A motiongram is a spatiotemporal display of motion in a video recording (Jensenius, 2006; Jensenius, 2013). As the overview in Figure 1 shows, the process starts by reading a video stream and converting it into a greyscale image. In future research it would be interesting to use the colour information as well. It may also be useful to do some simple image adjustments at this stage, such as changing the brightness and contrast, so that the video used for further analysis is as clear as possible (Figure 1.2). The next step involves producing the motion image by calculating the absolute difference between subsequent video frames (Figure 1.3). Dependent on the quality of the original image, and the noise level in the image due to video compression, lighting and so on, it may be necessary to filter the motion image (Figure 1.4). This can be done through simple thresholding or by applying a noise-removal algorithm to remove groups containing few pixels. The motiongram is created by calculating the normalised mean value for each row in the motion image (Figure 1.5). This means that for each image matrix of size MxN, a 1xN matrix is calculated. Drawing these 1-pixel wide stripes next to each other over time results in a horizontal motiongram (Figure 1.6).
The sonomotiongram technique is based on the concept of treating the motiongram as if it were a spectrogram of an audio recording. Technically, however, a motiongram is very different from a spectrogram. A spectrogram of an audio recording displays the energy level of the frequency bands resulting from doing a Fourier transform on the audio. A motiongram, on the other hand, is a reduced display of a series of motion images. There is no analysis being done when creating a motiongram: It is only based on a simple reduction algorithm. This reduction approach may be seen as problematic in some contexts. It is, for example, not possible to separate motion in the foreground of the image from motion in the background. On the other hand, the simplicity of the approach also means that it can easily be applied to widely different video material, everything from music and dance performances to the motion of children with cerebral palsy (Jensenius, 2007).
Fig. 1. (Enlarged view) The steps involved in creating a motiongram: (1) accessing the original video stream, (2) greyscale conversion, (3) frame differencing, (4) filtering, (5) averaging each row, (6) drawing the average matrices over time.

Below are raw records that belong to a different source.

(** * Zettelkasten MCP: notes, the Markdown codec, the SQLite repository
      and the import/export orchestration

    A shallow embedding of
      - [zettelkasten_mcp/export_import/exporter.py]  ([MarkdownExporter],
        [BulkExporter]),
      - [zettelkasten_mcp/export_import/importer.py]  ([MarkdownImporter],
        [BulkImporter]),
      - [zettelkasten_mcp/migration/migrate_to_sqlite.py]
        ([MigrationReport], [MarkdownToSQLiteMigrator]),
      - [zettelkasten_mcp/storage/sqlite_repository.py]
        ([SQLiteNoteRepository]),
    followed by the properties of the specification that were checked
    against them, and by further properties of the same code: the
    invariants of the store, its queries, the runs of the importer, the
    exporter and the migrator.

    Conventions.
      - A Python [str] is a Rocq [string]; a character is a code point
        below 256.
      - A [dict] with string keys is a [gmap string _].
      - A raised exception is [Raise msg], [msg] being [str(e)].
      - [datetime] values are naive timestamps, a [Z] (microseconds).
      - The clock ([datetime.datetime.now()]) is an argument [now] of the
        operation that reads it; where a run parses file after file and
        writes note after note ([merge_imports]), [now k] is the time of
        its reading number [k].
      - A file is read in text mode: [fs path] is what [f.read()]
        returns, in which every CR LF and every other CR of the file is
        a LF ([universal_newlines]).
      - SQLite compares a text with [LIKE] up to its first NUL ([c_str]).
      - What the program takes from libraries (YAML values, [Enum],
        [isoformat], python-frontmatter) enters through type classes that
        state the part of their contract the program relies on. *)

From Stdlib Require Import ZArith Ascii DecimalString DecimalZ DecimalN.
From stdpp Require Import base option list gmap strings sorting.

Local Open Scope Z_scope.

(** String append computes on its first argument in this file. *)
#[local] Arguments String.append !_ _ / : simpl nomatch.

(* ===================================================================== *)
(** ** Python string operations                                           *)
(* ===================================================================== *)

Module PyStr.

(** The line feed, Python's ["\n"]. *)
Definition nl : string := String "010"%char EmptyString.

(** [c.isspace()] for a code point below 256: TAB, LF, VT, FF, CR,
    FS, GS, RS, US, SPACE, NEL and NBSP. *)
Definition isspace (a : ascii) : bool :=
  let n := nat_of_ascii a in
  (((9 <=? n) && (n <=? 13)) || ((28 <=? n) && (n <=? 32))
   || (n =? 133) || (n =? 160))%nat.

(** [s.lstrip()] *)
Fixpoint lstrip (s : string) : string :=
  match s with
  | EmptyString => EmptyString
  | String a s' => if isspace a then lstrip s' else s
  end.

(** [s.rstrip()] *)
Fixpoint rstrip (s : string) : string :=
  match s with
  | EmptyString => EmptyString
  | String a s' =>
      match rstrip s' with
      | EmptyString => if isspace a then EmptyString else String a EmptyString
      | r => String a r
      end
  end.

(** [s.strip()] *)
Definition strip (s : string) : string := lstrip (rstrip s).

(** [s.startswith(p)] *)
Fixpoint startswith (s p : string) {struct p} : bool :=
  match p, s with
  | EmptyString, _ => true
  | String _ _, EmptyString => false
  | String a p', String b s' => Ascii.eqb a b && startswith s' p'
  end.

(** [sub in s] *)
Fixpoint contains (sub s : string) : bool :=
  startswith s sub ||
  match s with
  | EmptyString => false
  | String _ s' => contains sub s'
  end.

(** [s[n:]] *)
Fixpoint drop (n : nat) (s : string) : string :=
  match n, s with
  | O, _ => s
  | S _, EmptyString => EmptyString
  | S n', String _ s' => drop n' s'
  end.

(** [s.split(c)] for a one-character separator [c]. *)
Fixpoint split_char (c : ascii) (s : string) : list string :=
  match s with
  | EmptyString => [EmptyString]
  | String a s' =>
      if Ascii.eqb a c then EmptyString :: split_char c s'
      else match split_char c s' with
           | h :: t => String a h :: t
           | [] => [String a EmptyString]
           end
  end.

(** The first occurrence of [sep] in [s]: what is before it and what is
    after it. *)
Fixpoint find_split (sep s : string) : option (string * string) :=
  if startswith s sep then Some (EmptyString, drop (String.length sep) s)
  else match s with
       | EmptyString => None
       | String a s' =>
           match find_split sep s' with
           | Some (b, r) => Some (String a b, r)
           | None => None
           end
       end.

(** [s.split(sep, 1)] *)
Definition split1 (sep s : string) : list string :=
  match find_split sep s with
  | Some (b, r) => [b; r]
  | None => [s]
  end.

(** [sep.join(l)] *)
Definition join (sep : string) (l : list string) : string :=
  String.concat sep l.

(** [not s], the truth value of a string negated. *)
Definition is_empty (s : string) : bool :=
  match s with EmptyString => true | _ => false end.

(** The carriage return, Python's ["\r"]. *)
Definition cr : string := String "013"%char EmptyString.

(** What [open(path, "r")] with [read] returns for a file that holds
    [text]: in text mode the line ends CR LF and CR are read as LF. *)
Fixpoint universal_newlines (text : string) : string :=
  match text with
  | EmptyString => EmptyString
  | String a rest =>
      if Ascii.eqb a "013" then
        match rest with
        | String b rest' =>
            if Ascii.eqb b "010" then String "010" (universal_newlines rest')
            else String "010" (universal_newlines rest)
        | EmptyString => String "010" EmptyString
        end
      else String a (universal_newlines rest)
  end.

End PyStr.
Import PyStr.

(* ===================================================================== *)
(** ** Exceptions                                                         *)
(* ===================================================================== *)

Inductive result (A : Type) : Type :=
| Ok (a : A)
| Raise (msg : string).
Arguments Ok {A} a.
Arguments Raise {A} msg.

Definition rbind {A B} (r : result A) (k : A → result B) : result B :=
  match r with
  | Ok a => k a
  | Raise e => Raise e
  end.

Notation "x ←! r ; k" := (rbind r (λ x, k))
  (at level 20, r at level 100, k at level 200, right associativity,
   only parsing).

(* ===================================================================== *)
(** ** What the program takes from its libraries                          *)
(* ===================================================================== *)

(** A Python value as the YAML loader yields it and as a metadata dict
    holds it. The program observes four things of it: whether it is a
    [str], whether it is a [list], its truth value and its [str()]. The
    schema's string fields ([Note.id], [Note.title]) accept it through
    [str_field]. *)
Class PyValue (value : Type) := {
  VStr : string → value;
  as_str : value → option string;
  as_list : value → option (list value);
  truthy : value → bool;
  py_str : value → string;
  str_field : value → result string;
  as_str_VStr s : as_str (VStr s) = Some s;
  truthy_VStr s : truthy (VStr s) = negb (is_empty s);
  py_str_VStr s : py_str (VStr s) = s;
  str_field_VStr s : str_field (VStr s) = Ok s;
}.

(** A Python [Enum] whose members have string values: [enum_value m] is
    [m.value] and [enum_lookup s] is [E(s)], which raises [ValueError]
    ([None] here) when no member has the value [s]. *)
Class PyEnum (E : Type) := {
  enum_value : E → string;
  enum_lookup : string → option E;
  enum_lookup_value m : enum_lookup (enum_value m) = Some m;
  enum_lookup_Some s m : enum_lookup s = Some m → enum_value m = s;
}.

(** [datetime.isoformat] and [datetime.fromisoformat]. *)
Class IsoFormat := {
  isoformat : Z → string;
  fromisoformat : string → result Z;
  fromisoformat_isoformat t : fromisoformat (isoformat t) = Ok t;
  isoformat_nonempty t : is_empty (isoformat t) = false;
}.

(** [frontmatter.Post]: the header as a dict and the body. *)
Record Post (value : Type) := mkPost {
  post_metadata : gmap string value;
  post_content : string;
}.
Arguments mkPost {value} _ _.
Arguments post_metadata {value} _.
Arguments post_content {value} _.

(** python-frontmatter: [frontmatter.dumps] and [frontmatter.loads]. The
    loader returns the header that was dumped and the body with the white
    space around it removed. [Post(content, handler=None, **metadata)]
    takes the keys [content] and [handler] for itself, so the contract is
    stated for the other headers. *)
Class FrontMatter (value : Type) := {
  fm_dumps : Post value → string;
  fm_loads : string → result (Post value);
  fm_loads_dumps md c :
    md !! "content" = None → md !! "handler" = None →
    fm_loads (fm_dumps (mkPost md c)) = Ok (mkPost md (strip c));
}.

(* ===================================================================== *)
(** ** The data model ([zettelkasten_mcp/models/schema.py])               *)
(* ===================================================================== *)

Section Model.

Context {value : Type} `{!PyValue value}.
Context {NoteType : Type} `{!PyEnum NoteType} (PERMANENT : NoteType).
Context {LinkType : Type} `{!PyEnum LinkType} (REFERENCE : LinkType).
Context `{!IsoFormat} `{!FrontMatter value}.

(** Modelled from the spec: the schema module is not part of the
    sources at hand. A Tag is a name. *)
Record Tag := mkTag { tag_name : string }.

(** Modelled from the spec: a Link is a directed edge with source note
    id, target note id, a kind, an optional description and a creation
    timestamp (the repository writes [link.created_at or now()], so it
    may be absent). *)
Record Link := mkLink {
  source_id : string;
  target_id : string;
  link_type : LinkType;
  description : option string;
  l_created_at : option Z;
}.

(** Modelled from the spec: a Note has an id, a title, a content, a
    kind, two timestamps, a metadata dict, its tags and its ordered
    outgoing links. *)
Record Note := mkNote {
  n_id : string;
  n_title : string;
  n_content : string;
  n_note_type : NoteType;
  n_tags : list Tag;
  n_links : list Link;
  n_created_at : Z;
  n_updated_at : Z;
  n_metadata : gmap string value;
}.

(* =================================================================== *)
(** ** The encoder ([MarkdownExporter.export_note_to_markdown])         *)
(* =================================================================== *)

(** The six header entries the exporter writes first. *)
Definition export_header (note : Note) : gmap string value :=
  <["id" := VStr (n_id note)]>
  (<["title" := VStr (n_title note)]>
  (<["type" := VStr (enum_value (n_note_type note))]>
  (<["tags" := VStr (join ", " (tag_name <$> n_tags note))]>
  (<["created" := VStr (isoformat (n_created_at note))]>
  (<["updated" := VStr (isoformat (n_updated_at note))]> ∅))))).

(** [key not in metadata and key not in ["migrated_from",
    "migration_date"]]. The keys of [note.metadata] are distinct, so
    [key not in metadata] asks whether [key] is one of the six. *)
Definition export_extra_key (header : gmap string value) (key : string) : bool :=
  bool_decide (header !! key = None)
  && negb (bool_decide (key ∈ ["migrated_from"; "migration_date"])).

Definition export_metadata (note : Note) : gmap string value :=
  let header := export_header note in
  header ∪ filter (λ kv, export_extra_key header kv.1 = true) (n_metadata note).

(** One bullet of the generated Links section. *)
Definition link_line (link : Link) : string :=
  "- " +:+ enum_value (link_type link) +:+ " [[" +:+ target_id link +:+ "]]"
  +:+ match description link with
     | Some d => if is_empty d then "" else " " +:+ d
     | None => ""
     end.

Definition links_heading : string := "## Links".

Definition content_parts (note : Note) : list string :=
  strip (n_content note) ::
  (if negb (bool_decide (n_links note = []))
      && negb (contains links_heading (n_content note))
   then (nl +:+ links_heading) :: (link_line <$> n_links note)
   else []).

Definition export_post (note : Note) : Post value :=
  mkPost (export_metadata note) (join nl (content_parts note)).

It is worth mentioning that a single motiongram will only display motion in one spatial dimension. Thus a horizontal motiongram visualises only vertical motion, since all information about the spatial distribution of motion in the horizontal plane is represented by 1 pixel for each row. When creating motiongrams it is therefore necessary to evaluate in which plane(s) the motion is occurring, before deciding whether to create a horizontal or a vertical motiongram (or both).
From Motiongram to Sound
Even though motiongrams and spectrograms represent different features, they share one property: the temporal unfolding of shapes of either motion or sound. Furthermore, the Y-axis in a motiongram represents vertical motion, which is often associated with pitch. We were therefore curious to hear what would happen if it were treated as a spectrogram and turned into sound, as illustrated in Figure 2.
Fig. 2. (Enlarged view) A sketch of the direct mapping from motiongram to spectral audio data.

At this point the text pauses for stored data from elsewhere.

(** ** Median filter *)

Section MedianFacts.
Context {A : Type} (lt : A → A → bool) (zero : A).

Lemma insert_sorted_replicate c n :
  insert_sorted lt c (replicate n c) = replicate (S n) c.
Proof.
  induction n as [|n IH]; [done|].
  simpl. destruct (lt c c); [done|]. rewrite IH. reflexivity.
Qed.

Lemma sort_numbers_replicate c n :
  sort_numbers lt (replicate n c) = replicate n c.
Proof.
  unfold sort_numbers.
  enough (Hgen : ∀ m, foldl (λ acc x, insert_sorted lt x acc)
                       (replicate m c) (replicate n c) = replicate (m + n) c)
    by apply (Hgen 0%nat).
  induction n as [|n IH]; intros m.
  - by rewrite Nat.add_0_r.
  - simpl. rewrite insert_sorted_replicate, IH. f_equal. lia.
Qed.

Lemma omap_replicate_Some (c : A) n :
  omap (λ v, v) (replicate n (Some c)) = replicate n c.
Proof. induction n as [|n IH]; [done|]. simpl. f_equal. exact IH. Qed.

Lemma sort_kernel_replicate c n :
  sort_kernel lt (replicate n (Some c)) = replicate n (Some c).
Proof.
  unfold sort_kernel. cbv zeta.
  rewrite omap_replicate_Some, sort_numbers_replicate, fmap_replicate.
  rewrite !length_replicate, Nat.sub_diag. apply app_nil_r.
Qed.

Lemma elem_of_gather v (data : list A) width height half x y :
  v ∈ gather data width height half x y ↔
  ∃ ky kx, (- half ≤ ky ≤ half) ∧ (- half ≤ kx ≤ half) ∧
    v = get data (clamp (height - 1) (y + ky) * width
                  + clamp (width - 1) (x + kx)).
Proof.
  unfold gather. rewrite list_elem_of_bind. split.
  - intros (ky & Hv & Hky). apply list_elem_of_bind in Hv.
    destruct Hv as (kx & Hv & Hkx). apply list_elem_of_singleton in Hv.
    apply elem_of_range in Hky, Hkx. exists ky, kx. split_and!; [lia..|done].
  - intros (ky & kx & Hky & Hkx & ->). exists ky. split.
    + apply list_elem_of_bind. exists kx.
      split; [by apply list_elem_of_singleton|]. apply elem_of_range. lia.
    + apply elem_of_range. lia.
Qed.

(** On a constant field every gathered value is the constant. *)
Lemma medianAt_constant c width height half x y :
  0 < width → 0 < height → 0 ≤ half →
  medianAt lt (replicate (Z.to_nat (width * height)) c) width height half x y
  = Some c.
Proof.
  intros Hw Hh Hhalf. unfold medianAt.
  set (kernel := gather _ width height half x y).
  assert (Hall : Forall (λ v, Some c = v) kernel).
  { apply Forall_forall. intros v (ky & kx & _ & _ & ->)%elem_of_gather.
    pose proof (clamp_bounds (height - 1) (y + ky)).
    pose proof (clamp_bounds (width - 1) (x + kx)).
    unfold get. rewrite decide_True by nia.
    symmetry. apply lookup_replicate_2.
    pose proof (index_in_field width height (clamp (height - 1) (y + ky))
                  (clamp (width - 1) (x + kx))). lia. }
  assert (Hne : (0 < length kernel)%nat).
  { assert (Hin : get (replicate (Z.to_nat (width * height)) c)
                    (clamp (height - 1) (y + 0) * width
                     + clamp (width - 1) (x + 0)) ∈ kernel).
    { apply elem_of_gather. exists 0, 0. split_and!; [lia..|done]. }
    destruct kernel; [by apply elem_of_nil in Hin | simpl; lia]. }
  pose proof (replicate_as_Forall_2 (Some c) (length kernel) kernel
                eq_refl Hall) as Heq.
  rewrite <- Heq, sort_kernel_replicate, length_replicate.
  rewrite lookup_replicate_2; [done|].
  apply Nat.div_lt; lia.
Qed.

Lemma medianFilter_constant c width height kernelSize :
  0 ≤ width → 0 ≤ height → 0 ≤ kernelSize →
  medianFilter lt zero (replicate (Z.to_nat (width * height)) c)
    width height kernelSize
  = Ok (replicate (Z.to_nat (width * height)) c).
Proof.
  intros Hw Hh Hk. unfold medianFilter.
  rewrite (raster_Ok _ (λ _ _, c)).
  - f_equal. rewrite length_replicate. apply array_eq.
    + rewrite length_raster, length_alloc, length_replicate. lia.
    + intros i Hi.
      rewrite length_raster, length_alloc in Hi.
      rewrite get_raster_full; [|lia|lia|rewrite length_alloc; lia].
      unfold get. rewrite decide_True by lia.
      symmetry. apply lookup_replicate_2. lia.
  - intros x y Hx Hy. apply medianAt_constant; [lia..|].
    apply Z.div_pos; lia.
Qed.
End MedianFacts.

(** ** Rounding *)

Local Open Scope R_scope.

Lemma js_round_IZR (z : Z) : js_round (IZR z) = z.
Proof.
  unfold js_round. apply Zfloor_eq. lra.
Qed.

Lemma js_round_bounds (lo hi : Z) x :
  IZR lo <= x <= IZR hi → (lo ≤ js_round x ≤ hi)%Z.
Proof.
  intros [Hlo Hhi]. unfold js_round.
  pose proof (Zfloor_bound (x + 1 / 2)) as [Hf1 Hf2].
  split.
  - apply Zfloor_lub. lra.
  - apply Z.lt_succ_r. apply lt_IZR. rewrite succ_IZR. lra.
Qed.

Lemma toUint8_small n : (0 ≤ n ≤ 255)%Z → toUint8 n = n.
Proof. intros Hn. unfold toUint8. apply Z.mod_small. lia. Qed.

(** ** Normalisation *)

Lemma foldl_lower_Some (data : list R) m :
  ∃ m', foldl (λ a v, lower v a) (Some m) data = Some m' ∧
        m' <= m ∧ (∀ v, v ∈ data → m' <= v) ∧ (m' = m ∨ m' ∈ data).
Proof.
  revert m. induction data as [|v data IH]; intros m.
  - exists m. split_and!; [done|lra| |by left].
    intros v Hv. by apply elem_of_nil in Hv.
  - rewrite foldl_cons. unfold lower at 2.
    destruct (decide (v < m)) as [Hlt|Hge].
    + destruct (IH v) as (m' & -> & Hle & Hall & Hin).
      exists m'. split_and!; [done|lra| |].
      * intros w [->|Hw]%elem_of_cons; [lra|by apply Hall].
      * right. destruct Hin as [->|Hin]; [by left|by right].
    + destruct (IH m) as (m' & -> & Hle & Hall & Hin).
      exists m'. split_and!; [done|lra| |].
      * intros w [->|Hw]%elem_of_cons; [lra|by apply Hall].
      * destruct Hin as [->|Hin]; [by left|right; by right].
Qed.

Lemma foldl_upper_Some (data : list R) m :
  ∃ m', foldl (λ a v, upper v a) (Some m) data = Some m' ∧
        m <= m' ∧ (∀ v, v ∈ data → v <= m') ∧ (m' = m ∨ m' ∈ data).
Proof.
  revert m. induction data as [|v data IH]; intros m.
  - exists m. split_and!; [done|lra| |by left].
    intros v Hv. by apply elem_of_nil in Hv.
  - rewrite foldl_cons. unfold upper at 2.
    destruct (decide (m < v)) as [Hlt|Hge].
    + destruct (IH v) as (m' & -> & Hle & Hall & Hin).
      exists m'. split_and!; [done|lra| |].
      * intros w [->|Hw]%elem_of_cons; [lra|by apply Hall].
      * right. destruct Hin as [->|Hin]; [by left|by right].
    + destruct (IH m) as (m' & -> & Hle & Hall & Hin).
      exists m'. split_and!; [done|lra| |].
      * intros w [->|Hw]%elem_of_cons; [lra|by apply Hall].
      * destruct Hin as [->|Hin]; [by left|right; by right].
Qed.

Lemma minmax_split (data : list R) st :
  foldl (λ st v, (lower v st.1, upper v st.2)) st data
  = (foldl (λ a v, lower v a) st.1 data, foldl (λ a v, upper v a) st.2 data).
Proof.
  revert st. induction data as [|v data IH]; intros [a b]; [done|].
  rewrite !foldl_cons, IH. reflexivity.
Qed.

Lemma minmax_nil : minmax [] = (None, None).
Proof. reflexivity. Qed.

(** On a non-empty array the first loop leaves the least and the
    greatest element. *)
Lemma minmax_is_extremum data :
  data ≠ [] →
  ∃ mn mx, minmax data = (Some mn, Some mx) ∧ is_min mn data ∧ is_max mx data.
Proof.
  destruct data as [|v data]; [done|]. intros _.
  unfold minmax. rewrite minmax_split, !foldl_cons. simpl.
  destruct (foldl_lower_Some data v) as (mn & -> & Hle & Hall & Hin).
  destruct (foldl_upper_Some data v) as (mx & -> & Hle' & Hall' & Hin').
  exists mn, mx. split; [done|]. split; split.
  - destruct Hin as [->|Hin]; [by left|by right].
  - intros w [->|Hw]%elem_of_cons; [lra|by apply Hall].
  - destruct Hin' as [->|Hin']; [by left|by right].
  - intros w [->|Hw]%elem_of_cons; [lra|by apply Hall'].
Qed.

Lemma is_min_unique data m m' : is_min m data → is_min m' data → m = m'.
Proof.
  intros [Hin Hle] [Hin' Hle']. specialize (Hle _ Hin'). specialize (Hle' _ Hin).
  lra.
Qed.

Lemma is_max_unique data m m' : is_max m data → is_max m' data → m = m'.
Proof.
  intros [Hin Hle] [Hin' Hle']. specialize (Hle _ Hin'). specialize (Hle' _ Hin).
  lra.
Qed.

Lemma minmax_spec data mn mx :
  is_min mn data → is_max mx data → minmax data = (Some mn, Some mx).
Proof.
  intros Hmn Hmx.
  destruct (minmax_is_extremum data) as (mn' & mx' & -> & Hmn' & Hmx').
  { destruct Hmn as [Hin _]. intros ->. by apply elem_of_nil in Hin. }
  rewrite (is_min_unique _ _ _ Hmn Hmn'), (is_max_unique _ _ _ Hmx Hmx').
  reflexivity.
Qed.

Lemma scaled_min mn range : scaled mn range mn = 0%Z.
Proof.
  unfold scaled. replace ((mn - mn) / range * 255) with (IZR 0).
  - apply js_round_IZR.
  - unfold Rdiv. rewrite Rminus_diag. lra.
Qed.

Lemma scaled_max mn mx : mn ≠ mx → scaled mn (mx - mn) mx = 255%Z.
Proof.
  intros Hne. unfold scaled. replace ((mx - mn) / (mx - mn) * 255) with (IZR 255).
  - apply js_round_IZR.
  - field. lra.
Qed.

The sonomotiongram technique has been implemented in the graphical programming environment Max/MSP/Jitter, and the technical details have been presented in Jensenius (2012). The implementation is based on passing data from the motiongram matrix to an interpolated oscillator bank performing the additive sound synthesis. The result is a direct sonification of the motion, where lower sound frequencies are controlled by movement in the lower part of the image, and vice versa.
The sonification algorithm was implemented in the module jmod.sonifyer~ of the open framework Jamoma for Max (Place & Lossius, 2006). The modular approach of Jamoma makes it possible to create complex audio and video patches in Max quickly, with the added benefit of extensive preset, mapping and cueing functionality (Place, Lossius, Jensenius, & Peters, 2008). An example of how the sonifyer module may be used in conjunction with other Jamoma modules is shown in Figure 3, and a video tutorial of the functionality of the module can be seen in Video 1.

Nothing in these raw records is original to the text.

(** * mesc: environment overrides of the RPC configuration

    A shallow embedding of [python/mesc/overrides.py].  Python raises an
    exception where a name is unbound, an attribute is missing or a call does
    not fit the signature of the function; the embedding keeps these outcomes,
    so every function returns in an error monad, and [apply_env_overrides],
    which works on a copy of the caller's object, runs in a state monad over
    a store of configuration objects. *)

From Stdlib Require Import Ascii String.
From stdpp Require Import gmap strings list fin_maps.

Local Open Scope string_scope.

(** ** Exceptions and results *)

(** The exceptions the module can end in.  [InvalidOverride] and
    [MissingEndpoint] are the two classes the source takes from its
    [exceptions] module; the others are Python's own, but for
    [DanglingReference], which the store gives for a reference to no
    object. *)
Inductive exception : Type :=
  | TypeError (msg : string)
  | AttributeError (type_name attr : string)
  | NameError (name : string)
  | ValueError (msg : string)
  | KeyError (key : string)
  | JSONDecodeError
  | InvalidOverride (msg : string)
  | MissingEndpoint (msg : string)
  | IndexError
  | Exception (msg : string)
  | DanglingReference.

Inductive result (A : Type) : Type :=
  | Ok (a : A)
  | Raise (e : exception).
Arguments Ok {A} a.
Arguments Raise {A} e.

#[global] Instance result_ret : MRet result := λ A a, Ok a.
#[global] Instance result_bind : MBind result := λ A B f r,
  match r with
  | Ok a => f a
  | Raise e => Raise e
  end.

#[global] Instance result_fmap : FMap result := λ A B f r,
  match r with
  | Ok a => Ok (f a)
  | Raise e => Raise e
  end.

Definition returns {A} (r : result A) : bool :=
  match r with Ok _ => true | Raise _ => false end.

Definition raises {A} (r : result A) (e : exception) : Prop := r = Raise e.

(** ** Python values *)

(** The values that configuration fields and JSON documents hold.  [VExc] is
    an exception object used as a value ([env_default_endpoint] returns one)
    and [VFunction] a function object of the module. *)
#[warnings="-register-all"]
Inductive value : Type :=
  | VNone
  | VBool (b : bool)
  | VInt (z : Z)
  | VStr (s : string)
  | VList (l : list value)
  | VDict (d : list (string * value))
  | VExc (e : exception)
  | VFunction (fname : string).

Definition type_name (v : value) : string :=
  match v with
  | VNone => "NoneType"
  | VBool _ => "bool"
  | VInt _ => "int"
  | VStr _ => "str"
  | VList _ => "list"
  | VDict _ => "dict"
  | VExc _ => "Exception"
  | VFunction _ => "function"
  end.

Definition is_none (v : value) : bool :=
  match v with VNone => true | _ => false end.

(** Hashable keys of the dictionaries that hold plain values.  Python keeps
    ["1"] and [1] apart: [network_defaults] is read with an [int] by
    [_chain_id_to_endpoint_name], while a JSON document has [str] keys. *)
Inductive key : Type :=
  | KNone
  | KStr (s : string)
  | KInt (z : Z).

#[global] Instance key_eq_dec : EqDecision key.
Proof. solve_decision. Defined.

#[global] Instance key_countable : Countable key.
Proof.
  refine (inj_countable'
            (λ k, match k with
                  | KNone => inl ()
                  | KStr s => inr (inl s)
                  | KInt z => inr (inr z)
                  end)
            (λ x, match x with
                  | inl _ => KNone
                  | inr (inl s) => KStr s
                  | inr (inr z) => KInt z
                  end) _).
  by intros [].
Defined.

(** The key a value hashes to.  [True == 1] in Python; exception and
    function objects hash by identity and are keys of no dictionary here;
    lists and dictionaries are unhashable. *)
Definition key_of (v : value) : result (option key) :=
  match v with
  | VNone => Ok (Some KNone)
  | VStr s => Ok (Some (KStr s))
  | VInt z => Ok (Some (KInt z))
  | VBool b => Ok (Some (KInt (if b then 1 else 0)))
  | VExc _ | VFunction _ => Ok None
  | VList _ | VDict _ => Raise (TypeError "unhashable type")
  end.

Fig. 3. (Enlarged view) An example of how a set of Jamoma modules can be used to sonify a video stream in realtime. The video input module in the upper left corner is connected to a module creating the motion image and then to the motiongram module. Finally, the output motiongram is sent to the sonifyer module for the creation of sound.
Sonification of Basic Motion Patterns
Before presenting some examples of the sonification of complex motion, it may be useful to investigate some basic motion patterns. Video 2 shows examples of moving the hand up and down, sideways, diagonally and in a circle. These examples effectively display the largest problem with the proposed sonification approach: the motiongram's ability to display motion in only one direction. Thus the up and downward motion is clearly visualised in the motiongram (Figure 4), and heard in the sound. The other motion patterns (sideways, diagonal and circular) are not represented equally well because the motion is only partly happening in the horizontal direction, is therefore not properly visualised in the motiongram, and hence is not audible.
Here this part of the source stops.